We already have a metrocluster FAS3160 (our first netapp), and I have to say that we were surprised by its performance reaching the 35-40k NFS v3 IOPS per controller (our application profile is 80% metadata, 12% reads, 8% writes on hundred of millions of files) saturating CPU (its bottlenek in our profile), with very low latency (disks and bandwidth were OK).
We use just NFS protocol, nothing more, nothing less but we use it heavily and we need very high IOPS capacity (we use storage for real not as many customers that use it without touching its limit), so we decided to move to the new FAS6280 hoping for a huge improvement in CPU performance (powerful exacore X5670 versus a tiny old dual core 2218 AMD Opteron). If you look at CPU benchmarks websites (like http://www.cpubenchmark.net) you can see something like 6x performance in pure CPU power so we hoped for at least 3x performance increment knowing that the bottleneck in our configuration was just the CPU.
A bad surprise.. using same application profile, a single controller seems barely reach 75-80k IOPS before 100% CPU busy is touched.
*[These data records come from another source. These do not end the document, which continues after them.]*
Definition run_peerd (st : PeerdSettings) (interval : Z) (s : Daemon) (e : daemon_event) : Daemon :=
  let d := dm_disk s in
  match dm_at s, e with
  | _, LCrash => mkDaemon d DDown
  | DDown, LStart => mkDaemon d (DReady (peerd_start st d))
  | DReady m, LDiscover i order =>
      if bool_decide (order ≡ₚ elements (cycle_candidates m i).1)
      then mkDaemon d (DCand m i (format_peer_candidates order) WTmp) else s
  | DCand m i text WTmp, LWrite failed =>
      let '(d, ok) := write_tmp d CAND_PATH text failed in
      mkDaemon d (if ok then DCand m i text WRename else DProbe m i)
  | DCand m i text WRename, LRename ok => mkDaemon (rename_tmp d CAND_PATH ok) (DProbe m i)
  | DProbe m i, LProbe =>
      let '(m, json) := cycle_outcome (with_out_file m (contents d OUT_PATH)) i in
      mkDaemon d (match json with Some text => DOut m text WTmp | None => DDone m end)
  | DOut m text WTmp, LWrite failed =>
      let '(d, ok) := write_tmp d OUT_PATH text failed in
      mkDaemon d (if ok then DOut m text WRename else DDone m)
  | DOut m text WRename, LRename ok => mkDaemon (rename_tmp d OUT_PATH ok) (DDone m)
  | DDone m, LEnd cycle_secs =>
      mkDaemon d (DSleep m (sat_sub (empty_pool_sleep_secs interval (empty_live_streak m) (st_empty_backoff_max st))
                              cycle_secs))
  | DSleep m _, LSlept => mkDaemon d (DReady m)
  | _, _ => s
  end.

Definition peerd_run (st : PeerdSettings) (interval : Z) (d : gmap string string) (evs : list daemon_event) : Daemon :=
  foldl (run_peerd st interval) (mkDaemon d DDown) evs.

(** ** Lemmas: the candidates file *)

Lemma addr_char_not c x : addr_char' c = true -> addr_char' x = false -> c <> x.
Proof. intros H1 H2 ->. congruence. Qed.

Lemma split_candidates l :
  Forall (fun p => LF ∉ p) l -> split_list LF (mjoin ((fun p => p ++ [LF]) <$> l)) = l ++ [[]].
Proof.
  induction 1 as [|p l Hp _ IH]; [done|].
  change (mjoin _) with ((p ++ [LF]) ++ mjoin ((fun p => p ++ [LF]) <$> l)). rewrite <- app_assoc. cbn [app].
  rewrite split_list_sep by done. by rewrite IH.
Qed.

Lemma strip_cr_addr p : forallb addr_char' p = true -> strip_cr p = p.
Proof.
  intros H. unfold strip_cr. destruct (rev p) as [|x r] eqn:E; [done|]. case_decide as Hx; [|done]. subst x.
  rewrite forallb_forall in H. specialize (H CR). rewrite in_rev, E in H. by specialize (H (or_introl eq_refl)).
Qed.

Lemma trim_start_addr p : forallb addr_char' p = true -> trim_start_list p = p.
Proof.
  destruct p as [|x p]; [done|]. cbn. intros [Hx _]%andb_true_iff.
  assert (is_space x = false) as ->; [|done]. unfold addr_char', is_digit, is_space in *.
  apply orb_true_iff in Hx as [Hx|Hx%bool_decide_eq_true]; [|subst x; vm_compute; reflexivity].
  zify_bool. apply orb_false_iff. split; [apply Z.eqb_neq; lia|]. apply andb_false_iff. right. apply Z.leb_gt. lia.
Qed.

Lemma forallb_rev {A} (f : A -> bool) l : forallb f (rev l) = forallb f l.
Proof.
  apply eq_true_iff_eq. rewrite !forallb_forall. split; intros H x Hx; apply H; [by apply in_rev in Hx|by apply in_rev].
Qed.

Lemma trim_addr ip : addr_ok ip -> trim ip = ip.
Proof.
  intros (_ & _ & Hc & _). unfold trim, trim_list. rewrite (trim_start_addr (chars ip)) by done.
  rewrite trim_start_addr by (by rewrite forallb_rev). by rewrite rev_involutive, text_chars.
Qed.

(** What is written is read back. *)
Lemma candidates_roundtrip l :
  Forall addr_ok l -> parse_peer_candidates (format_peer_candidates l) = list_to_set l.
Proof.
  intros Hl. unfold parse_peer_candidates, format_peer_candidates, lines. rewrite chars_text.
  assert (E : (fun ip => chars ip ++ [LF]) <$> l = (fun p => p ++ [LF]) <$> (chars <$> l)) by (by rewrite <- list_fmap_compose).
  rewrite E, split_candidates.
  2:{ apply Forall_fmap. eapply Forall_impl; [exact Hl|]. intros ip (_ & _ & Hc & _) Hin. rewrite forallb_forall in Hc.
      apply list_elem_of_In in Hin. by apply Hc in Hin. }
  rewrite rev_app_distr. cbn [rev app]. rewrite rev_involutive.
  assert (Et : trim <$> (text <$> (strip_cr <$> (chars <$> l))) = l).
  { rewrite <- !list_fmap_compose. clear E. induction Hl as [|ip l Hip _ IH]; [done|]. cbn [fmap list_fmap] in *. rewrite IH. f_equal.
    cbn. rewrite strip_cr_addr, text_chars by apply Hip. by apply trim_addr. }
  rewrite Et. f_equal. apply filter_all. eapply Forall_impl; [exact Hl|]. by intros ip (? & ? & _).
Qed.

(** ** Lemmas: the crawl *)

Lemma fill_bytes timed n got s st h s' :
  fill timed n got s = (st, h, s') -> Forall is_byte (got ++ data s) -> Forall is_byte h /\ Forall is_byte (data s').
Proof.
  revert n got. induction s as [|r s IH]; intros n got; cbn [fill]; destruct (n =? 0)%nat.
  - intros [= <- <- <-] H. by apply Forall_app in H.
  - intros [= <- <- <-] H. apply Forall_app in H as [H _]. split; [done|by apply Forall_nil].
  - intros [= <- <- <-] H. by apply Forall_app in H.
  - rewrite data_cons. destruct r as [b| | |e].
    + case_bool_decide; [intros [= <- <- <-] Hx; apply Forall_app in Hx as [Hx [_ ?]%Forall_app]; done|].
      destruct (Nat.leb_spec (length b) n); [intros E H1; apply (IH _ _ E); by rewrite <- app_assoc|].
      intros [= <- <- <-] H1. apply Forall_app in H1 as [H1 [H2 H3]%Forall_app]. rewrite data_cons.
      split; apply Forall_app; split; try done; [by apply Forall_take|by apply Forall_drop].
    + destruct timed; [intros [= <- <- <-] Hx; apply Forall_app in Hx as [? ?]; done|]. apply IH.
    + intros [= <- <- <-] H. by apply Forall_app in H.
    + intros [= <- <- <-] H. by apply Forall_app in H.
Qed.

(** Whatever a peer sends, the answer is addresses. *)
Lemma query_peers_addresses a : Forall is_byte (data (an_reads a)) -> Forall addr_ok (query_peers a).
Proof.
  intros Hb. unfold query_peers. destruct (_ || _); [by apply Forall_nil|].
  destruct (fill true 5 [] (an_reads a)) as [[[] hdr] s] eqn:E1; try by apply Forall_nil.
  destruct (_ || _); [by apply Forall_nil|].
  destruct (fill true _ [] s) as [[[] p] s2] eqn:E2; try by apply Forall_nil.
  destruct (fill_bytes _ _ _ _ _ _ _ E1 Hb) as [_ Hs]. destruct (fill_bytes _ _ _ _ _ _ _ E2 Hs) as [Hp _].
  destruct (query_peers_roundtrip [] [] p) as (_ & H & _); [cbn; lia|done|].
  eapply Forall_impl; [exact H|]. intros ip (Hr & i & Hi & ->). by apply addr_ok_show.
Qed.

(** So the crawl discovers only addresses, none of them excluded. *)
Lemma crawl_peers_addresses `{JoinOrder} self_ips max_queries peers seeds depth ip :
  0 <= max_queries -> (forall ip, Forall is_byte (data (an_reads (peers ip)))) ->
  ip ∈ crawl_peers self_ips max_queries peers seeds depth -> clean self_ips ip.
Proof.
  intros Hm Hb Hip. destruct (crawl_is_bounded self_ips max_queries (fun ip => Some (query_peers (peers ip))) seeds depth Hm)
    as (_ & _ & _ & _ & H5). destruct (H5 ip Hip) as [H6 H7]. split; [|done].
  destruct H7 as (q & l & _ & [= <-] & Hin). pose proof (query_peers_addresses (peers q) (Hb q)) as Hall.
  rewrite Forall_forall in Hall. apply Hall. by apply elem_of_take in Hin as (k & Hk%list_elem_of_lookup_2 & _).
Qed.
(* ===== verification/Sources.v ===== *)
(** Upstream candidates of a node connection: [src/gateway/select.rs].

    The ordered candidate lists of live and bootstrap selection, the memory of state servers, the
    vetting of one live peer (greeting, then frames up to the first acceptable block) and of one
    bootstrap peer (state header and prefetch), and the failure summary. *)

From S2P Require Import Prelude Text Wire Blacklist Priority Freshest PushSession.

(** ** Constants *)

Definition BOOTSTRAP_PREFETCH_BYTES : Z := 64000000.
Definition MAX_ABCI_STATE_FRAME : Z := 1500000000.
Definition BOOTSTRAP_SELECT_MAX_PEERS : nat := 32.
Definition STATE_SERVER_MEMORY : nat := 8.
Definition VET_KEEP_MAX_FRAMES : nat := 64.
Definition VET_KEEP_MAX_BYTES : Z := 8000000.
Definition VET_MAX_ROUNDS_ABOVE_TIP : Z := 2 * MAX_ACTIVE_ROUND_JUMP.

(** ** Remembered state servers *)

Definition forget_state_server (l : list string) (ip : string) : list string :=
  filter (fun x => x <> ip) l.

Definition remember_state_server (l : list string) (ip : string) : list string :=
  take STATE_SERVER_MEMORY (ip :: filter (fun x => x <> ip) l).

(** ** Candidate lists *)

Section Lists.
Context `{UpstreamFilter}.

(** The loop over [head]. *)
Definition push_head (out : list string) (ip : string) : list string :=
  if negb (bool_decide (ip ∈ out)) && negb (blocked ip) then out ++ [ip] else out.

(** The loop over the pool. *)
Definition push_pool (pool : list string) (start : nat) (out : list string) (k : nat) : list string :=
  let ip := nth ((start + k) mod length pool) pool EmptyString in
  if bool_decide (ip ∈ out) then out else out ++ [ip].
(* ===== verification/Race.v ===== *)
(** Races over upstream candidates: the selection loops of [src/gateway/select.rs].

    Attempts run as tasks of a [JoinSet] next to the selecting loop, and other node sessions use
    the same priority tier meanwhile. A race is therefore a state machine over events: a step of
    another session on the tier, the first poll of a task (which takes its priority slot), the end
    of a task's dial, and the wake-ups of the loop (a joined task, a panicked task, a timeout). The
    loop's clock readings are part of its events. *)

From S2P Require Import Prelude Text Wire Blacklist Priority Freshest PushSession Node Sources.

(** ** Constants *)

Definition LIVE_SELECT_WAIT : Z := millis 3500.
Definition LIVE_SELECT_MAX_PARALLEL : nat := 4.
Definition PRIORITY_CAP_REACHED : string := "priority session cap reached".
Definition BOOTSTRAP_SELECT_DEADLINE_SECS : Z := 24.
Definition BOOTSTRAP_SELECT_MAX_INFLIGHT : nat := 4.
Definition BOOTSTRAP_PRIORITY_HEAD_START : Z := seconds 8.
Definition NODE_LIVE_CONNECT_DEADLINE : Z := seconds 5.
Definition FALLBACK_WAIT : Z :=
  sat_sub (sat_sub NODE_LIVE_CONNECT_DEADLINE LIVE_SELECT_WAIT) (millis 200).
Definition FALLBACK_MAX_PARALLEL : nat := 8.

(** ** Attempts *)

Section Attempts.
Context {E S : Type} (cap_error : E).

(** A priority attempt takes its slot when it is first polled and gives it back when it fails; a
    successful one keeps it with its session. *)
Inductive Progress :=
| Spawned
| Dialing (slot : option nat)
| Finished (r : E + S * option nat).

Record Task := mkTask { tk_ip : string; tk_prio : bool; tk_at : Progress }.

(** The tier, the guards of all other sessions, the tasks of this race. *)
Record World := mkWorld { w_tier : PriorityTier; w_others : list nat; w_set : list Task }.

Definition slot_of (t : Task) : option nat :=
  match tk_at t with Dialing s => s | Finished (inr (_, s)) => s | _ => None end.

Definition slots_of (set : list Task) : list nat := omap slot_of set.

Definition release (t : PriorityTier) (slot : option nat) : PriorityTier :=
  match slot with Some i => drop_session t i | None => t end.

(** [abort_all] and the drop of the [JoinSet]. *)
Definition abort_all (w : World) : World :=
  mkWorld (foldl drop_session (w_tier w) (slots_of (w_set w))) (w_others w) [].

Inductive task_event :=
| TOther (o : op)
| TPoll (k : nat)
| TEnd (k : nat) (r : E + S).

Definition set_task (w : World) (t : PriorityTier) (k : nat) (task : Task) (p : Progress) : World :=
  mkWorld t (w_others w) (<[k := mkTask (tk_ip task) (tk_prio task) p]> (w_set w)).

(** [live_attempt], split at its awaits. *)
Definition task_step (w : World) (e : task_event) : World :=
  match e with
  | TOther o => let '(t, gs) := op_step (w_tier w, w_others w) o in mkWorld t gs (w_set w)
  | TPoll k =>
      match w_set w !! k with
      | Some task =>
          match tk_at task with
          | Spawned =>
              if tk_prio task then
                match try_acquire (w_tier w) (tk_ip task) with
                | Some (i, t) => set_task w t k task (Dialing (Some i))
                | None => set_task w (w_tier w) k task (Finished (inl cap_error))
                end
              else set_task w (w_tier w) k task (Dialing None)
          | _ => w
          end
      | None => w
      end
  | TEnd k r =>
      match w_set w !! k with
      | Some task =>
          match tk_at task with
          | Dialing slot =>
              match r with
              | inl e => set_task w (release (w_tier w) slot) k task (Finished (inl e))
              | inr s => set_task w (w_tier w) k task (Finished (inr (s, slot)))
              end
          | _ => w
          end
      | None => w
      end
  end.

(** Removing a joined task. *)
Definition join (w : World) (k : nat) : World := mkWorld (w_tier w) (w_others w) (delete k (w_set w)).

Definition with_tier (w : World) (t : PriorityTier) : World := mkWorld t (w_others w) (w_set w).

Definition spawn (w : World) (task : Task) : World :=
  mkWorld (w_tier w) (w_others w) (w_set w ++ [task]).
End Attempts.
Arguments Progress : clear implicits.
Arguments Task : clear implicits.
Arguments World : clear implicits.
Arguments task_event : clear implicits.

(** The clock readings of one turn of a loop: at the top, before each launch, for the remaining
    time, and when the loop is left. *)
Record Clock := mkClock { ck_now : Z; ck_launch : nat -> Z; ck_rem : Z; ck_exit : Z }.

Definition clock_ok (c : Clock) : Prop :=
  (forall k, ck_now c <= ck_launch c k <= ck_rem c) /\ ck_rem c <= ck_exit c.

(** ** Live selection *)

Section Live.
Abbreviation LWorld := (World IoErr LivePeerSession).

Record LiveCfg := mkLiveCfg {
  lc_peers : list string;
  lc_start : nat;
  lc_prio : list string;
  lc_started : Z;
  lc_pool_opens : Z
}.

Definition lc_deadline (cfg : LiveCfg) : Z := lc_started cfg + LIVE_SELECT_WAIT.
So from our point of view just 2x performance more than a FAS3160. The bad thing is that obviously a FAS6280 doesn't cost 2x a FAS3160...
So we tried to investigate..
The real surprise is how the cpu is badly badly (let me say badly) employed on FAS6280. For a comparison here is the sysstat -m from our FAS3160 running near 100% cpu busy:
sysstat -m 1
ANY AVG CPU0 CPU1 CPU2 CPU3
100% 86% 70% 96% 90% 90%
How you can see the CPUs usage is quite well balanced and all core are employed. Good.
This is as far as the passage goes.